Assignment - The output should be every line below that includes the word "search".
■ ■ ■ ■
(** * MusicOrganizer: normalisation and apply phase

    A shallow embedding of [MusicOrganizer/utils.py] and
    [MusicOrganizer/Organizer.py], and the properties of the tag
    normalisation pipeline and of the apply phase. *)

From Stdlib Require Import NArith Ascii String DecimalString List Bool Lia.
From stdpp Require Import base option list gmap.

Local Open Scope N_scope.

(** ** Python strings

    A Python [str] is a sequence of Unicode code points. *)

Abbreviation pystr := (list N).

Definition py (s : string) : pystr := map N_of_ascii (list_ascii_of_string s).

(** ** pandas cells and columns

    A cell of an object column is null ([None] or [NaN]), a string, or
    another Python object (the empty list of a tag without values, the
    [dict] of the miscellaneous column, a number typed into the sheet).
    Of such an object the program only ever uses its [str()] text and its
    truth value.  A [pd.Series] is the list of its cells, in index order. *)
Inductive cell :=
| Null
| Str (s : pystr)
| Obj (text : pystr) (truthy : bool).

#[global] Instance cell_eq_dec : EqDecision cell.
Proof. solve_decision. Defined.

#[global] Instance cell_inhabited : Inhabited cell := populate Null.

Abbreviation Series := (list cell).

(** [pd.isnull] of one cell. *)
Definition isnull (x : cell) : bool :=
  match x with
  | Null => true
  | _ => false
  end.

(** ** The interpreter

    The interpreter's Unicode database and its [repr] and [json] modules
    are not part of the repository.  On ASCII the character tables are
    written out below; outside ASCII they are left to an arbitrary instance
    of this class. *)
Class Python := {
  uni_alnum : N -> bool;          (* str.isalnum, one code point *)
  uni_space : N -> bool;          (* str.isspace, one code point *)
  uni_numeric : N -> bool;        (* str.isnumeric, one code point *)
  uni_decimal : N -> bool;        (* str.isdecimal, one code point *)
  uni_caseless : N -> N -> bool;  (* re.IGNORECASE: pattern literal, text *)
  uni_lower : pystr -> pystr;     (* str.lower of a non-ASCII string *)
  repr_dict : list (pystr * cell) -> pystr;           (* str(d) of a dict *)
  json_loads : pystr -> option (list (pystr * cell))  (* None: it raises *)
}.

Module Char.

Definition is_ascii (c : N) : bool := c <? 128.

Definition between (lo hi c : N) : bool := (lo <=? c) && (c <=? hi).

Definition ascii_digit : N -> bool := between 48 57.
Definition ascii_upper : N -> bool := between 65 90.
Definition ascii_lower : N -> bool := between 97 122.

Definition to_lower_ascii (c : N) : N := if ascii_upper c then c + 32 else c.

Definition in_chars (set : string) (c : N) : bool := existsb (N.eqb c) (py set).

Section WithPython.
Context {U : Python}.

(** [Py_UNICODE_ISSPACE]: used by [str.strip] and by the class [\s]. *)
Definition is_space (c : N) : bool :=
  if is_ascii c then between 9 13 c || between 28 32 c else uni_space c.

(** The class [\w] of a [str] pattern: alphanumeric or underscore. *)
Definition is_word (c : N) : bool :=
  if is_ascii c
  then ascii_digit c || ascii_upper c || ascii_lower c || (c =? 95)
  else uni_alnum c.

(** One character of [str.isnumeric]. *)
Definition is_numeric (c : N) : bool :=
  if is_ascii c then ascii_digit c else uni_numeric c.

(** The class [\d] of a [str] pattern. *)
Definition is_decimal (c : N) : bool :=
  if is_ascii c then ascii_digit c else uni_decimal c.

(** A cased pattern literal [l] against the text character [c] under
    [re.IGNORECASE]. *)
Definition ci_eq (l c : N) : bool :=
  if is_ascii l && is_ascii c
  then to_lower_ascii l =? to_lower_ascii c
  else uni_caseless l c.
End WithPython.

End Char.

(** ** Regular expressions

    The fragment of [re] the program uses: literals, character classes,
    sequence, alternation, the greedy [?], and greedy [*] and [{lo,hi}] over
    a character class.  [bt] is the backtracking matcher: alternatives are
    tried left to right, greedy repetitions longest first, and the first
    success wins. *)
Module Re.

Inductive regex :=
| Eps
| Chr (p : N -> bool)
| Seq (r1 r2 : regex)
| Alt (r1 r2 : regex)
| Opt (r : regex)
| Star (p : N -> bool)
| Rep (p : N -> bool) (lo hi : nat).

Section Matcher.
Context {A : Type}.

Fixpoint star (p : N -> bool) (s : pystr) (k : pystr -> option A) : option A :=
  match s with
  | c :: s' =>
      if p c
      then match star p s' k with
           | Some a => Some a
           | None => k s
           end
      else k s
  | [] => k s
  end.

Fixpoint rep (p : N -> bool) (lo hi : nat) (s : pystr)
    (k : pystr -> option A) : option A :=
  let stop := match lo with O => k s | S _ => None end in
  match hi with
  | O => stop
  | S hi' =>
      match s with
      | c :: s' =>
          if p c
          then match rep p (Nat.pred lo) hi' s' k with
               | Some a => Some a
               | None => stop
               end
          else stop
      | [] => stop
      end
  end.

Fixpoint bt (r : regex) (s : pystr) (k : pystr -> option A) : option A :=
  match r with
  | Eps => k s
  | Chr p =>
      match s with
      | c :: s' => if p c then k s' else None
      | [] => None
      end
  | Seq r1 r2 => bt r1 s (fun s' => bt r2 s' k)
  | Alt r1 r2 =>
      match bt r1 s k with
      | Some a => Some a
      | None => bt r2 s k
      end
  | Opt r1 =>
      match bt r1 s k with
      | Some a => Some a
      | None => k s
      end
  | Star p => star p s k
  | Rep p lo hi => rep p lo hi s k
  end.
End Matcher.

(** The words a pattern matches. *)
Fixpoint lang (r : regex) (w : pystr) : Prop :=
  match r with
  | Eps => w = []
  | Chr p => exists c, w = [c] /\ p c = true
  | Seq r1 r2 => exists w1 w2, w = w1 ++ w2 /\ lang r1 w1 /\ lang r2 w2
  | Alt r1 r2 => lang r1 w \/ lang r2 w
  | Opt r1 => lang r1 w \/ w = []
  | Star p => forallb p w = true
  | Rep p lo hi => forallb p w = true /\ (lo <= length w <= hi)%nat
  end.

(** A literal, compared exactly. *)
Fixpoint lit (s : pystr) : regex :=
  match s with
  | [] => Eps
  | c :: s' => Seq (Chr (N.eqb c)) (lit s')
  end.

(** A cased literal under [re.IGNORECASE]. *)
Fixpoint lit_i {U : Python} (s : pystr) : regex :=
  match s with
  | [] => Eps
  | c :: s' => Seq (Chr (Char.ci_eq c)) (lit_i s')
  end.

(** [pattern.match] at the start of [s]: what is left of [s] after the
    match. *)
Definition match_at (r : regex) (s : pystr) : option pystr :=
  bt r s Some.

(** The same with [must_advance]: an empty match is refused. *)
Definition match_nonempty_at (r : regex) (s : pystr) : option pystr :=
  bt r s (fun rest => if (length rest <? length s)%nat then Some rest else None).

(** [pattern.sub(repl, s)]: every match, leftmost first and without
    overlap, is replaced by [repl].  [skip] counts the characters of the
    current match that are still to be passed over. *)
Fixpoint sub_from (r : regex) (repl : pystr) (skip : nat) (s : pystr) : pystr :=
  match s with
  | [] =>
      match skip, match_at r [] with
      | O, Some _ => repl
      | _, _ => []
      end
  | c :: s' =>
      match skip with
      | S n => sub_from r repl n s'
      | O =>
          match match_at r s with
          | None => c :: sub_from r repl 0 s'
          | Some rest =>
              match (length s - length rest)%nat with
              | S n => repl ++ sub_from r repl n s'
              | O =>
                  match match_nonempty_at r s with
                  | Some rest' =>
                      repl ++ repl ++
                        sub_from r repl (Nat.pred (length s - length rest')) s'
                  | None => repl ++ c :: sub_from r repl 0 s'
                  end
              end
          end
      end
  end.

Definition sub (r : regex) (repl : pystr) (s : pystr) : pystr :=
  sub_from r repl 0 s.

(** [pattern.search(s) is not None]. *)
Fixpoint search (r : regex) (s : pystr) : bool :=
  match match_at r s with
  | Some _ => true
  | None =>
      match s with
      | [] => false
      | _ :: s' => search r s'
      end
  end.

(** Patterns that cannot match the empty word. *)
Fixpoint nullable (r : regex) : bool :=
  match r with
  | Eps => true
  | Chr _ => false
  | Seq r1 r2 => nullable r1 && nullable r2
  | Alt r1 r2 => nullable r1 || nullable r2
  | Opt _ => true
  | Star _ => true
  | Rep _ lo _ => match lo with O => true | S _ => false end
  end.

(** No character class of the pattern accepts [x]. *)
Fixpoint avoids (x : N) (r : regex) : bool :=
  match r with
  | Eps => true
  | Chr p => negb (p x)
  | Seq r1 r2 => avoids x r1 && avoids x r2
  | Alt r1 r2 => avoids x r1 && avoids x r2
  | Opt r1 => avoids x r1
  | Star p => negb (p x)
  | Rep p _ _ => negb (p x)
  end.

End Re.

Module PyStr.
Section WithPython.
Context {U : Python}.
(** The general tips are shown for a text message exactly when it holds
    none of the six patterns. *)
Theorem display_error_generic_iff (msg : string) :
  display_error (VStr msg) = Ok Generic
  <-> forall p,
        In p ["API configuration"; "categorize"; "extract"; "timeout";
              "busy"; "wait"] ->
        str_contains p msg = false.
Proof.
  rewrite display_error_str. split.
  - intros H p Hp. simpl in Hp. revert H.
    destruct (str_contains "API configuration" msg) eqn:E1; [discriminate|].
    destruct (str_contains "categorize" msg) eqn:E2; [discriminate|].
    destruct (str_contains "extract" msg) eqn:E3; [discriminate|].
    destruct (str_contains "timeout" msg) eqn:E4; [discriminate|].
    destruct (str_contains "busy" msg) eqn:E5; [discriminate|].
    destruct (str_contains "wait" msg) eqn:E6; [discriminate|].
    intros _.
    destruct Hp as [<-|[<-|[<-|[<-|[<-|[<-|[]]]]]]]; assumption.
  - intros H.
    rewrite (H "API configuration"), (H "categorize"), (H "extract"),
      (H "timeout"), (H "busy"), (H "wait") by (simpl; tauto).
    reflexivity.
Qed.

(** A message that holds "API configuration" gets the configuration
    tips whatever else it holds. *)
Theorem display_error_api_configuration (msg : string) :
  str_contains "API configuration" msg = true ->
  display_error (VStr msg) = Ok ApiConfiguration.
Proof.
  intros H. rewrite display_error_str, H. reflexivity.
Qed.

Lemma display_error_api_configuration_witness :
  display_error
    (VStr "API configuration error: timeout, please wait and retry")
  = Ok ApiConfiguration.
Proof.
  apply display_error_api_configuration. reflexivity.
Defined.

End NamesAndPatterns.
■ ■ ■ ■
Exercise result -
(** [pattern.search(s) is not None]. *)
Fixpoint search (r : regex) (s : pystr) : bool :=
      | _ :: s' => search r s'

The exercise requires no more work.